Debemos ser capaces en todas las circunstancias de nuestra vida de recordar las enseñanzas bíblicas, porque solamente así preservaremos las cuestiones fundamentales, por encima de los hechos triviales.

Efesios 4:26
Diego Acosta García

LAS PALABRAS


Frecuentemente perdemos el sueño, la tranquilidad, pensando en lo que diremos cuando debemos afrontar compromisos como enseñar, predicar o dar un testimonio sobre nuestra vida.

Esta preocupación por saber lo que hablaremos es absolutamente legítima y tenerla habla muy bien a nuestro favor, pero debemos de tener en cuenta otras cuestiones.

Saber lo que expresaremos en el lugar oportuno y en el momento justo es desde luego una de nuestras mayores preocupaciones, pero no debemos dejar todo librado a nuestra propia sabiduría o conocimientos.

Que es lo que deseamos destacar? Que es tremendamente importante que estudiemos cada día de nuestra vida la Palabra de Dios, que la escudriñemos y que la analicemos.

Que es también fundamental que oremos para recibir la Sabiduría que viene de lo Alto, porque contribuirá a que cuando tengamos que hablar en cualquier circunstancia, tengamos los elementos necesarios para hacerlo.

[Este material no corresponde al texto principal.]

(** What a run of [generateCostReport] from [st] comes to: the report is
    returned and saved when it is producible; otherwise the process ends with
    code 1 and no file is written.  The requests are those of
    [report_requests]. *)
Lemma generateCostReport_outcome w st :
  exists o st',
    generateCostReport w st = (o, st')
    /\ o = (if producible w st then Returned (report_from w st) else Exited 1)
    /\ files st'
       = (if producible w st then (report_path w, report_text w st) :: files st
          else files st)
    /\ (producible w st = true ->
        dirs st' = if dir_exists w st then dirs st else report_dir w :: dirs st)
    /\ requests (trace st') = (requests (trace st) ++ report_requests w st)%list.
Proof.
  rewrite generateCostReport_unfold.
  rewrite (bind_returned _ _ _ _ _ (console_log_run _ _)).
  unfold try_catch.
  rewrite (bind_returned _ _ _ _ _ (getCurrentMonthCosts_run _ _)).
  rewrite (bind_returned _ _ _ _ _ (getDailyCosts_run _ _)).
  rewrite (bind_returned _ _ _ _ _ (getCostForecast_run _ _)).
  set (st3 := extend _ (forecast_events w)).
  assert (H3 : after st [getCostAndUsage_ev MONTHLY; getCostAndUsage_ev DAILY;
                         getCostForecast_ev] st3).
  { subst st3. rewrite !extend_extend.
    replace [getCostAndUsage_ev MONTHLY; getCostAndUsage_ev DAILY; getCostForecast_ev]
      with (requests ([console_log_ev ("Generating SlightBuild Cost Report..." ++ nl)]
                      ++ month_events w ++ daily_events w ++ forecast_events w)%list).
    - apply after_extend.
    - rewrite !requests_app, requests_month_events, requests_daily_events,
        requests_forecast_events. reflexivity. }
  unfold producible, report_requests, report_text.
  change (memoised st) with (memoised st3).
  change (identity_available w st) with (identity_available w st3).
  change (account_of w st) with (account_of w st3).
  change (report_from w st) with (report_from w st3).
  destruct H3 as (Hd3 & Hf3 & Ht3).
  assert (Hdir3 : dir_exists w st = dir_exists w st3) by reflexivity.
  rewrite Hdir3. clearbody st3.
  destruct (identity_available w st3) eqn:Hid; cbn [andb].
  2:{ destruct (getBudgetInfo_fails w st3 Hid) as (Hmem & e & st4 & Hrun & Hd & Hf & Ht).
      rewrite (bind_threw _ _ _ _ _ Hrun), Hmem.
      do 2 eexists. split; [reflexivity |]. cbn [dirs files trace extend].
      rewrite requests_app, Ht, Ht3, Hf, Hf3, <- ?List.app_assoc.
      repeat split; first [discriminate | reflexivity]. }
  destruct (getBudgetInfo_returns w st3 Hid) as (st4 & Hrun & Hd4 & Hf4 & Ht4).
  rewrite (bind_returned _ _ _ _ _ Hrun).
  destruct (forallb day_complete (trend_days w)) eqn:Hdays; cbn [andb].
  2:{ destruct (build_report_throws w (matching_budget w (account_of w st3)) st4 Hdays)
        as (e & Hbuild).
      rewrite (bind_threw _ _ _ _ _ Hbuild).
      do 2 eexists. split; [reflexivity |]. cbn [dirs files trace extend].
      rewrite requests_app, Ht4, Ht3, Hf4, Hf3, <- ?List.app_assoc.
      repeat split; first [discriminate | reflexivity]. }
  destruct (build_report_returns w (matching_budget w (account_of w st3)) Hdays)
    as (r & Hbuild & _ & Hbreakdown & Hperiod).
  rewrite (bind_returned _ _ _ _ _ (Hbuild st4)).
  assert (Hr : report_from w st3 = r) by (unfold report_from; now rewrite Hbuild).
  rewrite Hr.
  assert (Hnamed : forallb service_named (serviceBreakdown r)
                   = forallb group_keyed (month_groups w))
    by (rewrite Hbreakdown; apply service_named_breakdown).
  destruct (forallb group_keyed (month_groups w)) eqn:Hkeys; cbn [andb].
  2:{ destruct (print_report_throws r Hnamed st4) as (o & evs & Hprint & Hreq & e & ->).
      rewrite (bind_threw _ _ _ _ _ Hprint).
      do 2 eexists. split; [reflexivity |]. cbn [dirs files trace extend].
      rewrite !requests_app, Hreq, Ht4, Ht3, Hf4, Hf3, <- ?List.app_assoc.
      repeat split; first [discriminate | reflexivity]. }
  destruct (print_report_returns r Hnamed st4) as (o & evs & Hprint & Hreq & ->).
  rewrite (bind_returned _ _ _ _ _ Hprint).
  destruct (save_report_outcome w r (extend st4 evs) Hperiod)
    as (o & st5 & Hsave & Ho & Hf5 & Hd5 & Ht5).
  assert (Hdir : dir_exists w (extend st4 evs) = dir_exists w st3)
    by (unfold dir_exists; cbn [dirs extend]; now rewrite Hd4).
  rewrite Hdir in *. cbn [dirs files trace extend] in *.
  rewrite Hsave.
  destruct ((dir_exists w st3 || resolves (fs_mkdirSync w (report_dir w)))
            && resolves (fs_writeFileSync w (report_path w))) eqn:Hwritten.
  - subst o. do 2 eexists. split; [reflexivity |].
    rewrite Hf5, Ht5, Hd5, requests_app, Hreq, Ht4, Ht3, Hf4, Hf3, Hd4, Hd3 by reflexivity.
    apply andb_true_iff in Hwritten as [-> _].
    rewrite List.app_nil_r, <- ?List.app_assoc. now repeat split.
  - destruct Ho as [e ->].
    do 2 eexists. split; [reflexivity |]. cbn [dirs files trace extend].
    rewrite requests_app, Hf5, Ht5, requests_app, Hreq, Ht4, Ht3, Hf4, Hf3.
    rewrite !List.app_nil_r, <- ?List.app_assoc.
    repeat split; first [discriminate | reflexivity].
Qed.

Lo que nunca debemos de olvidar es la promesa que hemos recibido en la Biblia acerca de que el Espíritu, siempre pondrá en nuestra boca lo que tengamos que decir.

El Espíritu es nuestra ayuda, nuestro socorro. Él pondrá siempre en nuestra boca lo mejor que podamos manifestar, tanto en la congregación como también en cualquier otro momento de nuestro diario vivir como creyentes!